Recorded information below:
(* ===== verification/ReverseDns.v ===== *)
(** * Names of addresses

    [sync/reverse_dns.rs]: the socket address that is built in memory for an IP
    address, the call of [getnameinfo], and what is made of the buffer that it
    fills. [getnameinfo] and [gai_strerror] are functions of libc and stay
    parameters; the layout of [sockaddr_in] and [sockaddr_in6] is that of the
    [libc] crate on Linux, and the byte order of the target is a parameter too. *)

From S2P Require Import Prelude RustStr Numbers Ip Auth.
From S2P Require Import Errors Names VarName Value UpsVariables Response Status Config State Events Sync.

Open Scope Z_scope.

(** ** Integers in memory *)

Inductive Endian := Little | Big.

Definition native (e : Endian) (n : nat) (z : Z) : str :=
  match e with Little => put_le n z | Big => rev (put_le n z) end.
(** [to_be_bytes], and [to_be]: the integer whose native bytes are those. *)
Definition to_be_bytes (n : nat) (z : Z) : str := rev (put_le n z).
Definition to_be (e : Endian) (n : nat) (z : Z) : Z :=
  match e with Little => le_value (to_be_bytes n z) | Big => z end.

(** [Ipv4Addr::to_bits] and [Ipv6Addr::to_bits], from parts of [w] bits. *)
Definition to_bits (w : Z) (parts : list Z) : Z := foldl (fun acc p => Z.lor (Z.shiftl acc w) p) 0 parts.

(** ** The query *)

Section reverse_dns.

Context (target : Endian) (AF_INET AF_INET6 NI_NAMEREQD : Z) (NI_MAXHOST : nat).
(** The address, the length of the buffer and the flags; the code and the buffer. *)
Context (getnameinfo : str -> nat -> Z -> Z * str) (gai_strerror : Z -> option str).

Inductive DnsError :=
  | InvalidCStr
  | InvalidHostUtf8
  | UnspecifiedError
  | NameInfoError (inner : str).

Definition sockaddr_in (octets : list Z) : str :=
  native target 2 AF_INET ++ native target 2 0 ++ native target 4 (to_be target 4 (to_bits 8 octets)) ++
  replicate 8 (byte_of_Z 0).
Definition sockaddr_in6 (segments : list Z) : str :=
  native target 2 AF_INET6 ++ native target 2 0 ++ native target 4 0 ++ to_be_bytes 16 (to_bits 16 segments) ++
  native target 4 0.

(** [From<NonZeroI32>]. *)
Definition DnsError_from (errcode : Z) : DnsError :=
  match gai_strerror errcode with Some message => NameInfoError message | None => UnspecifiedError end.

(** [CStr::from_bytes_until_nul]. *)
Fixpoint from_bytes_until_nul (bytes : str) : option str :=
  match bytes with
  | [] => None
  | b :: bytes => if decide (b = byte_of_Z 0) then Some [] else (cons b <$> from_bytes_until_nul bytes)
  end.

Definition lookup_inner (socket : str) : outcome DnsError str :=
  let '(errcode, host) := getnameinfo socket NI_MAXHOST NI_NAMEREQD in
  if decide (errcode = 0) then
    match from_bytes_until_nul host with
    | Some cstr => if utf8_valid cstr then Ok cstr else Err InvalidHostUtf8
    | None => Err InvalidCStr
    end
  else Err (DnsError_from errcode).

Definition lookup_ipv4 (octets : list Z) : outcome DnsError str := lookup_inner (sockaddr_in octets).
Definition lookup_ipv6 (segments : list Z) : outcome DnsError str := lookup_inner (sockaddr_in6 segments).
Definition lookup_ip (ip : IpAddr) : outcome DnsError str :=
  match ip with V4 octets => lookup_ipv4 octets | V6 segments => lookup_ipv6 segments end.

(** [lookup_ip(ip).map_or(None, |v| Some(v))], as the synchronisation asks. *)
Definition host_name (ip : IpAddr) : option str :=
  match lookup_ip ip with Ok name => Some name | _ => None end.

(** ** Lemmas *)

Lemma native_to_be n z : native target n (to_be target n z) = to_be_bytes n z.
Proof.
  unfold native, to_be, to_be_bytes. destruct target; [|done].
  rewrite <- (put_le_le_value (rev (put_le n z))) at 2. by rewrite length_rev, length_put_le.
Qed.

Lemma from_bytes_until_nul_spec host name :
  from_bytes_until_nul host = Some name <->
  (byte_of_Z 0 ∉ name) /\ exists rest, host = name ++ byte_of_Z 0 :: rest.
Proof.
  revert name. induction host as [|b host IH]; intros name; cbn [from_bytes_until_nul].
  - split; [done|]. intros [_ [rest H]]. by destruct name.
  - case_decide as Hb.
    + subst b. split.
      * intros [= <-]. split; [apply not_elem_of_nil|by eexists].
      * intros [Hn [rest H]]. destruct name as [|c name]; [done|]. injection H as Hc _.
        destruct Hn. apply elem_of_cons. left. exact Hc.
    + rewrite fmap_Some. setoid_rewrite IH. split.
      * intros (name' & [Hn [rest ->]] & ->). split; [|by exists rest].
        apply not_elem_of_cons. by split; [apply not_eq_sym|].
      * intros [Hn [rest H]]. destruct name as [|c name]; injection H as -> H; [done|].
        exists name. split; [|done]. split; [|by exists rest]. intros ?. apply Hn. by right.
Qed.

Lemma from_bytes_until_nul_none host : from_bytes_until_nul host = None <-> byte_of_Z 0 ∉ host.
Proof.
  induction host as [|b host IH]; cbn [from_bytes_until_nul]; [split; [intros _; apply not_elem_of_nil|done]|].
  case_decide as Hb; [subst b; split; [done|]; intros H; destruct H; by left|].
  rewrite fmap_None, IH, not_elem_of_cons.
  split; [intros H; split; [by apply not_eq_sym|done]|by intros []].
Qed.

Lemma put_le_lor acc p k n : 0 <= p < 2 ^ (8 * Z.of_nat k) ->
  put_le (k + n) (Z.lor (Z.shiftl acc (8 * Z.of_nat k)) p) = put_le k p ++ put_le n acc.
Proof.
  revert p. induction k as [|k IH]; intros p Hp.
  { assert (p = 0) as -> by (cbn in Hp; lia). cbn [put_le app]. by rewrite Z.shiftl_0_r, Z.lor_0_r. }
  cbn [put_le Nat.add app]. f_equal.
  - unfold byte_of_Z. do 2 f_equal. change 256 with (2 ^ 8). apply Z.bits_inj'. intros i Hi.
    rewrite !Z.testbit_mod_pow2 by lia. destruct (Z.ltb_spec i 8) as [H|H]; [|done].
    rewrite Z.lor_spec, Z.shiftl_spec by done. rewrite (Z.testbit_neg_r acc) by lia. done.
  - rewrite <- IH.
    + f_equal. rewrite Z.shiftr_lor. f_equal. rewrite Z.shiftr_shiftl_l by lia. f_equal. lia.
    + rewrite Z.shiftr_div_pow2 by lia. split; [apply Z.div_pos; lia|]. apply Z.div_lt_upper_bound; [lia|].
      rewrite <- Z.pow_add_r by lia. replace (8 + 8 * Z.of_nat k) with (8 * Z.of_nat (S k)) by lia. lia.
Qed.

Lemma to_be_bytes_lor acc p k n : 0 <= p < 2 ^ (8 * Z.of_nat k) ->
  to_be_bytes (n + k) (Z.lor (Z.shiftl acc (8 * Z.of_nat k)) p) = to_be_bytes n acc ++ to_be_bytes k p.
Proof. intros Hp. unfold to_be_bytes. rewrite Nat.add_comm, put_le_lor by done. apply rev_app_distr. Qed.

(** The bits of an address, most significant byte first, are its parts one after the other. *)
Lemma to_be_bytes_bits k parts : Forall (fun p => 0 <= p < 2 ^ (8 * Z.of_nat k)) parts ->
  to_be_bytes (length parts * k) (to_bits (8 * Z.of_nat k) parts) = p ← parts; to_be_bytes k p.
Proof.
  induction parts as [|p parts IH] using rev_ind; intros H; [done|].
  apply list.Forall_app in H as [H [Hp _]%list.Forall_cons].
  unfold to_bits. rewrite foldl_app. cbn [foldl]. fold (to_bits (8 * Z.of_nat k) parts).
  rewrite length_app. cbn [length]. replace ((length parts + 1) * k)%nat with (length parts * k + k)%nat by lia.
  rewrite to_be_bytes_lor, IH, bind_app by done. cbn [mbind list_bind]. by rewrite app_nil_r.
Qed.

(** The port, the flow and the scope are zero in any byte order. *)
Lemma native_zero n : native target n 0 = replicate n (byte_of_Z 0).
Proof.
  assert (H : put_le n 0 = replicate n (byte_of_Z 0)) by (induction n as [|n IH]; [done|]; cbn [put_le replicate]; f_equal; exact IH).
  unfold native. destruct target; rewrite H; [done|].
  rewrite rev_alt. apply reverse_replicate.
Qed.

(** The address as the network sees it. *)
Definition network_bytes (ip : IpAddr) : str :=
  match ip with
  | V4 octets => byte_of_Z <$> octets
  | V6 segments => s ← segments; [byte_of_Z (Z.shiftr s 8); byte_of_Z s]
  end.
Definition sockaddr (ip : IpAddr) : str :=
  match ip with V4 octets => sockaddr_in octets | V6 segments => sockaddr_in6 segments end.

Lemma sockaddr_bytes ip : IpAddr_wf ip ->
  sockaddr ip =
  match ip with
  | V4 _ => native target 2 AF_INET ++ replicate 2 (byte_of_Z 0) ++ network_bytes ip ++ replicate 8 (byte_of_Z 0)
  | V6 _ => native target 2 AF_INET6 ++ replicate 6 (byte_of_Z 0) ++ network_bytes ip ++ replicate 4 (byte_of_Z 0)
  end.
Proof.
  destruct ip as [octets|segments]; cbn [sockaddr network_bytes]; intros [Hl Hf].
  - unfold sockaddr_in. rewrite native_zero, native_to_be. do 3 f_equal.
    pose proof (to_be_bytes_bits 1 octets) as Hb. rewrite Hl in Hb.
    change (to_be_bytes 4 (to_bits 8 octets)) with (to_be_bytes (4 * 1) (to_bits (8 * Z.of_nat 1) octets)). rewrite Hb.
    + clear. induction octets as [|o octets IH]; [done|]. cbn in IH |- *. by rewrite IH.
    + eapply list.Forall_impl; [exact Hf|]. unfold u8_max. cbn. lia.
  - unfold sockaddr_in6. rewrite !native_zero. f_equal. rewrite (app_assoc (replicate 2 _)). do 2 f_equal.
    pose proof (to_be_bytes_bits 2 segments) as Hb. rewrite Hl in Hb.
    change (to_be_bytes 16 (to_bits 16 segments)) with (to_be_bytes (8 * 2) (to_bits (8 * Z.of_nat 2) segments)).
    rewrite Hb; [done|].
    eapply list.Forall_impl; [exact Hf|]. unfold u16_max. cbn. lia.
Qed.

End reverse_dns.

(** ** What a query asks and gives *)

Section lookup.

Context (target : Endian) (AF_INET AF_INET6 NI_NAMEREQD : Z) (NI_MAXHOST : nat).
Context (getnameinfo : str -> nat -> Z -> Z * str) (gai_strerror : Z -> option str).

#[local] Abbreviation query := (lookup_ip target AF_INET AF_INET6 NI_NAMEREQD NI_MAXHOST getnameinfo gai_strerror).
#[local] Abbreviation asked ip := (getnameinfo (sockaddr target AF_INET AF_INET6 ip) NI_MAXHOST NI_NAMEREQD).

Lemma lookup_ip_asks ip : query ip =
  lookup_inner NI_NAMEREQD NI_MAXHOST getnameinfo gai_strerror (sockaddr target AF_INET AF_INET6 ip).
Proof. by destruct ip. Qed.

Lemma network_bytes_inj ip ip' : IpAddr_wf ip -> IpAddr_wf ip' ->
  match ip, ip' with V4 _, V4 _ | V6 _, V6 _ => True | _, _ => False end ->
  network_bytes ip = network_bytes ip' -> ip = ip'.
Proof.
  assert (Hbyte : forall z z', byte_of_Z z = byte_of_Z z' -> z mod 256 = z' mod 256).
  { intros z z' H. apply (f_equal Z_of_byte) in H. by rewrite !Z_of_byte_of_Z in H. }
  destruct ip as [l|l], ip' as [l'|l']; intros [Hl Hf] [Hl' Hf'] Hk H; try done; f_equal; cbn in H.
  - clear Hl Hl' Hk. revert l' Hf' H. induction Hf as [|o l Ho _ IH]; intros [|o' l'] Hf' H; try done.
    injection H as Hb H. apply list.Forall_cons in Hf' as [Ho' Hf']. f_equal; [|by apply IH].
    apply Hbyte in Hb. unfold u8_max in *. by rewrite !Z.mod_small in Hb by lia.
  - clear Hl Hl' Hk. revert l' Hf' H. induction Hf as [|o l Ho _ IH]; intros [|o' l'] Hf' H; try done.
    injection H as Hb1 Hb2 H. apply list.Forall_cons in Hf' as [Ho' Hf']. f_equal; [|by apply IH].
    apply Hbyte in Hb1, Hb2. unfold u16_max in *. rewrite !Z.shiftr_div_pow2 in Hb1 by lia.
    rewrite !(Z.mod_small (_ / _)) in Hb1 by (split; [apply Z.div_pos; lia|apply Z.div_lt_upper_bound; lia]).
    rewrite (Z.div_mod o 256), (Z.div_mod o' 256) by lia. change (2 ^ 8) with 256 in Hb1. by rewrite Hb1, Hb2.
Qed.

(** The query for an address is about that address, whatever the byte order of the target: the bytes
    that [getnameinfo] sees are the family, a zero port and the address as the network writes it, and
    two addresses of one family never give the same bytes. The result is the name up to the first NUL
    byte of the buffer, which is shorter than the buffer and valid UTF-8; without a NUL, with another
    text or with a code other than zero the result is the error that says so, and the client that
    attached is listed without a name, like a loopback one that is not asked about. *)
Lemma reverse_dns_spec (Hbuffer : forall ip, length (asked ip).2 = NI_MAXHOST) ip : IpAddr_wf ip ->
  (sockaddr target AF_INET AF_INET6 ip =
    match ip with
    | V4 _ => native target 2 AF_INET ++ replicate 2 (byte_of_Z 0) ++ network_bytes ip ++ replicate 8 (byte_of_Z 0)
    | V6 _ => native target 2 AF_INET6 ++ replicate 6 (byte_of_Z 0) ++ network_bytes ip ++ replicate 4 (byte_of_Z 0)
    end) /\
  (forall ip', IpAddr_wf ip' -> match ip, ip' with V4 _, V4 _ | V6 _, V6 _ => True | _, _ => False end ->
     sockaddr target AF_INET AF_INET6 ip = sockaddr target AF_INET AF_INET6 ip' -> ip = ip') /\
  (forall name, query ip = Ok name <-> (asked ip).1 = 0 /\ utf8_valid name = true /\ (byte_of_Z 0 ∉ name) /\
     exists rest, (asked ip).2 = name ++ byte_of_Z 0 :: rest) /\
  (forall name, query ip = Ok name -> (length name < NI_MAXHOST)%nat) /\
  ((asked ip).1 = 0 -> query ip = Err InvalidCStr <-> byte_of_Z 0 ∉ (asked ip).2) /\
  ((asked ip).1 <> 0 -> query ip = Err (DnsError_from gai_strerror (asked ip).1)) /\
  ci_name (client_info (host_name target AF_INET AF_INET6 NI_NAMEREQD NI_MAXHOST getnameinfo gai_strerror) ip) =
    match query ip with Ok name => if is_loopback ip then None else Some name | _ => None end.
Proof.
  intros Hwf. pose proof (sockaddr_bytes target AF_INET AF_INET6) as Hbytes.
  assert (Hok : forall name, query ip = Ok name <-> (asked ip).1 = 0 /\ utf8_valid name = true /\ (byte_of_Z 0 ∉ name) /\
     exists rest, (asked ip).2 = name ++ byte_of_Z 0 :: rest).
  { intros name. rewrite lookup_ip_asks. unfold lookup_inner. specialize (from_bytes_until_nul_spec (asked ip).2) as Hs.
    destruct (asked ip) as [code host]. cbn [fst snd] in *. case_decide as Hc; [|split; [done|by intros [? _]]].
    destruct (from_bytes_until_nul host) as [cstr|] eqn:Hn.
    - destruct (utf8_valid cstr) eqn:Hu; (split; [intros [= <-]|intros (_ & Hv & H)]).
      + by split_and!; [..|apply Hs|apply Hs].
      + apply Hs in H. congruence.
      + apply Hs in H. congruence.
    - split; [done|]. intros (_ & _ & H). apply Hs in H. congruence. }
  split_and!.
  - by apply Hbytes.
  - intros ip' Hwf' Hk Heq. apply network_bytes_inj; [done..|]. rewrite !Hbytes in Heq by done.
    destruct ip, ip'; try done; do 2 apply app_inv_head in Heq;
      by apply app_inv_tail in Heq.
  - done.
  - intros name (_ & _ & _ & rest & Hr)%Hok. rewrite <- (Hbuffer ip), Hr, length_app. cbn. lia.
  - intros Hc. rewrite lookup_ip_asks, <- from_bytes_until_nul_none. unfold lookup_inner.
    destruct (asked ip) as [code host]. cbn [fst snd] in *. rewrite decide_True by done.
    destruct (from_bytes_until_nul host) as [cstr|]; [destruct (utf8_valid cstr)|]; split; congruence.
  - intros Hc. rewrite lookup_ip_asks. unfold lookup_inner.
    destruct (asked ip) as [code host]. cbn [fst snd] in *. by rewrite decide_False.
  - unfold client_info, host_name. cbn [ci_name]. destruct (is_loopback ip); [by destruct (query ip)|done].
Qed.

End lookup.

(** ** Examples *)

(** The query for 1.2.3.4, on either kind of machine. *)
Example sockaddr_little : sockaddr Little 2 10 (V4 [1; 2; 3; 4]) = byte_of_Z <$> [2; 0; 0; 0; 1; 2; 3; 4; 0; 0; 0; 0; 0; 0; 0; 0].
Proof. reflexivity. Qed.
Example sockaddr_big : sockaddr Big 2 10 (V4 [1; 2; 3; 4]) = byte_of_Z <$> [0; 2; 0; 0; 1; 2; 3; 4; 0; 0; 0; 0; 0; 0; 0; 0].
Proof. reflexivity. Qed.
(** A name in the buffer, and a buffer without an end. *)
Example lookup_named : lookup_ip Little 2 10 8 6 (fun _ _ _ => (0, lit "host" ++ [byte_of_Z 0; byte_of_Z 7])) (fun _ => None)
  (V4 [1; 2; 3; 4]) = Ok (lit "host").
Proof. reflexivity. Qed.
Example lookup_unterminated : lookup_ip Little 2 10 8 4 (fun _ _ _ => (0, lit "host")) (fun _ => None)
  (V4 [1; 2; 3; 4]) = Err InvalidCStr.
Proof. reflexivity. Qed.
End of Recorded information.
▸ Instructions for the task: Only the lines from the beginning of the data above through the line containing "match e with Little => put_le" should be repeated, exactly as they appear.

▸ Result of the task:
(* ===== verification/ReverseDns.v ===== *)
(** * Names of addresses

    [sync/reverse_dns.rs]: the socket address that is built in memory for an IP
    address, the call of [getnameinfo], and what is made of the buffer that it
    fills. [getnameinfo] and [gai_strerror] are functions of libc and stay
    parameters; the layout of [sockaddr_in] and [sockaddr_in6] is that of the
    [libc] crate on Linux, and the byte order of the target is a parameter too. *)

From S2P Require Import Prelude RustStr Numbers Ip Auth.
From S2P Require Import Errors Names VarName Value UpsVariables Response Status Config State Events Sync.

Open Scope Z_scope.

(** ** Integers in memory *)

Inductive Endian := Little | Big.

Definition native (e : Endian) (n : nat) (z : Z) : str :=
  match e with Little => put_le n z | Big => rev (put_le n z) end.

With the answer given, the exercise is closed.